Abstract

Imaging spectroscopy is a promising tool for airborne tree species recognition in hyper-diverse tropical canopies. However, its widespread application is limited by the signal sensitivity to acquisition parameters, which may require new training data in every new area of application. This study explores how various pre-processing steps may improve species discrimination and species recognition under different operational settings. In the first experiment, a classifier was trained and applied on imaging spectroscopy data acquired on a single date, while in a second experiment, the classifier was trained on data from one date and applied to species identification on data from a different date. A radiative transfer model based on atmospheric compensation was applied with special focus on the automatic retrieval of aerosol amounts. The impact of spatial or spectral filtering and normalisation was explored as an alternative to atmospheric correction.
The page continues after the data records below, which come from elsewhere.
(** * Redwood: transaction graph, mempool, gossip and the in-memory state tree

    A shallow embedding of parts of the redwood host:

    - [Tree]: the in-memory keypath tree of [tree/tree.memory.go]
      ([MemoryNode], [Set], [Delete], [CopyToMemory], [makeCopy], ...);
    - [Txs]: transactions of [tx.go] ([Tx.Hash], [PrivateRootKeyForRecipients]);
    - [Ctrl]: the controller and its mempool ([AddTx], [processMempool],
      [processMempoolTx], [validateTxIntrinsics]);
    - [Gossip]: the host's handlers of [host.go] ([onTxReceived],
      [onAckReceived], [markTxSeenByPeer], [broadcastTx]);
    - [TreeQueries]: the readers of the tree ([UintValue], [IntValue],
      [FloatValue], [StringValue], [ContentLength], [Subkeys]) and its
      depth-first iterator;
    - [Wire]: the framing of messages ([WriteMsg], [ReadMsg], [WriteUint64],
      [ReadUint64]); [MsgJSON]: [Msg.UnmarshalJSON]; [Stack]: the stack of
      validators; [Links]: [DetermineLinkType]; [Admission]: [AddTx] over a
      tx store whose calls can fail.

    Go maps are [gmap]s, Go sets ([map[K]struct{}]) are [gset]s.  Objects that
    Go shares by reference (the maps and the diff of a [MemoryNode]) live in
    an explicit heap, so that aliasing between cursors is visible. *)

From Stdlib Require Import ZArith Lia Ascii String List.
From stdpp Require Import base option gmap strings list fin_maps sorting.

Set Warnings "-register-all,-clear-no-such-hyp".

Local Open Scope Z_scope.

(* ===================================================================== *)
(** * Definitions *)
(* ===================================================================== *)

(** ** Errors

    The sentinel errors of the code base and [errors.Wrap]/[errors.Cause] of
    [github.com/pkg/errors]. *)

Inductive error : Type :=
| ErrNoParentYet
| ErrMissingCriticalRefs
| ErrInvalidSignature
| ErrTxMissingParents
| ErrUnsignedTx
| ErrProtocol
| ErrPeerIsSelf
| Err404
| ErrInvalidRange
| ErrRangeOverNonSlice
| ErrOther (msg : string)
| Wrap (cause : error) (msg : string).

Fixpoint Cause (e : error) : error :=
  match e with
  | Wrap c _ => Cause c
  | _ => e
  end.

#[global] Instance error_eq_dec : EqDecision error.
Proof. solve_decision. Defined.

(** Go's [len] of a string, and the slice expression [s[a:b]] on strings and
    on slices.  Indices are Go [int]s. *)

Definition slen (s : string) : Z := Z.of_nat (String.length s).

Definition ssub (s : string) (a b : Z) : string :=
  String.substring (Z.to_nat a) (Z.to_nat (b - a)) s.

Definition slice {A : Type} (l : list A) (a b : Z) : list A :=
  take (Z.to_nat (b - a)) (drop (Z.to_nat a) l).

Definition llen {A : Type} (l : list A) : Z := Z.of_nat (length l).

(** Conversions between Go's fixed-width integers. *)

Definition to_uint64 (z : Z) : Z := z mod 2 ^ 64.

Definition to_int64 (z : Z) : Z := (z + 2 ^ 63) mod 2 ^ 64 - 2 ^ 63.

(** [sort.Slice] with [bytes.Compare]: byte strings in ascending order.  The
    order is total on values, so every sorting algorithm gives this list. *)
Fixpoint insertSorted (k : string) (l : list string) : list string :=
  match l with
  | [] => [k]
  | x :: rest => if String.leb k x then k :: l else x :: insertSorted k rest
  end.

Definition sortBytes (l : list string) : list string :=
  foldr insertSorted [] l.

Module Tree.

(** ** Keypaths

    [tree.Keypath] is declared outside the files at hand. *)

Abbreviation Keypath := string.

Definition KeypathSeparator : ascii := "/"%char.

(** Modelled from the spec: the keypath operations ([Push], [PushIndex],
    [StartsWith], [Parts], [RelativeTo]) of the missing [tree/keypath.go].
    "A byte-string composed of [/]-separated segments; an index segment is
    encoded as a reserved prefix byte followed by big-endian integer." *)
Definition Push (k part : Keypath) : Keypath :=
  if slen k =? 0 then part
  else if slen part =? 0 then k
  else k +:+ String KeypathSeparator part.

Definition SliceIndexPrefix : ascii := "#"%char.

Definition be_byte (i : Z) (k : Z) : ascii :=
  ascii_of_N (Z.to_N ((i / 2 ^ (8 * k)) mod 256)).

(** Modelled from the spec: the index segment, a reserved byte and the index
    as a big-endian [uint64]. *)
Definition EncodeSliceIndex (i : Z) : Keypath :=
  String SliceIndexPrefix
    (String (be_byte i 7) (String (be_byte i 6) (String (be_byte i 5)
    (String (be_byte i 4) (String (be_byte i 3) (String (be_byte i 2)
    (String (be_byte i 1) (String (be_byte i 0) EmptyString)))))))).

Definition PushIndex (k : Keypath) (i : Z) : Keypath :=
  Push k (EncodeSliceIndex i).

(** Modelled from the spec: [k.StartsWith(prefix)] holds when the segments of
    [prefix] are the first segments of [k]. *)
Definition StartsWith (k prefix : Keypath) : bool :=
  if slen prefix =? 0 then true
  else String.prefix prefix k &&
       ((slen k =? slen prefix) ||
        bool_decide (String.get (String.length prefix) k = Some KeypathSeparator)).

Fixpoint splitOn (s : string) : list Keypath :=
  match s with
  | EmptyString => [EmptyString]
  | String c r =>
      if Ascii.eqb c KeypathSeparator then EmptyString :: splitOn r
      else match splitOn r with
           | p :: ps => String c p :: ps
           | [] => [String c EmptyString]
           end
  end.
A pixel-wise classification was performed with a linear discriminant analysis trained on individual tree crowns identified at the species level. Tree species were then identified at the crown scale based on a majority vote rule. Atmospheric corrections did not outperform simple statistical processing (i.e., filtering and normalisation) when training and testing sets were taken from the same flight date. However, atmospheric corrections became necessary for reliable species recognition when different dates were considered. Shadow masking improved species classification results in all cases. Single date classification rate was 83.9% for 1297 crowns of 20 tropical species. The loss of mean accuracy observed when using training data from one date to identify species at another date in the same area was limited to 10% when atmospheric correction was applied.

Highlights

  • The Amazon forest, the largest tropical forest basin on earth, covers an area of 5.5 million km2 and harbours an estimated 16,000 tree species [1]

  • We evaluate the impact of various levels of image pre-processing steps on the classification accuracy of 20 tree species of tropical forest using Linear Discriminant analysis (LDA)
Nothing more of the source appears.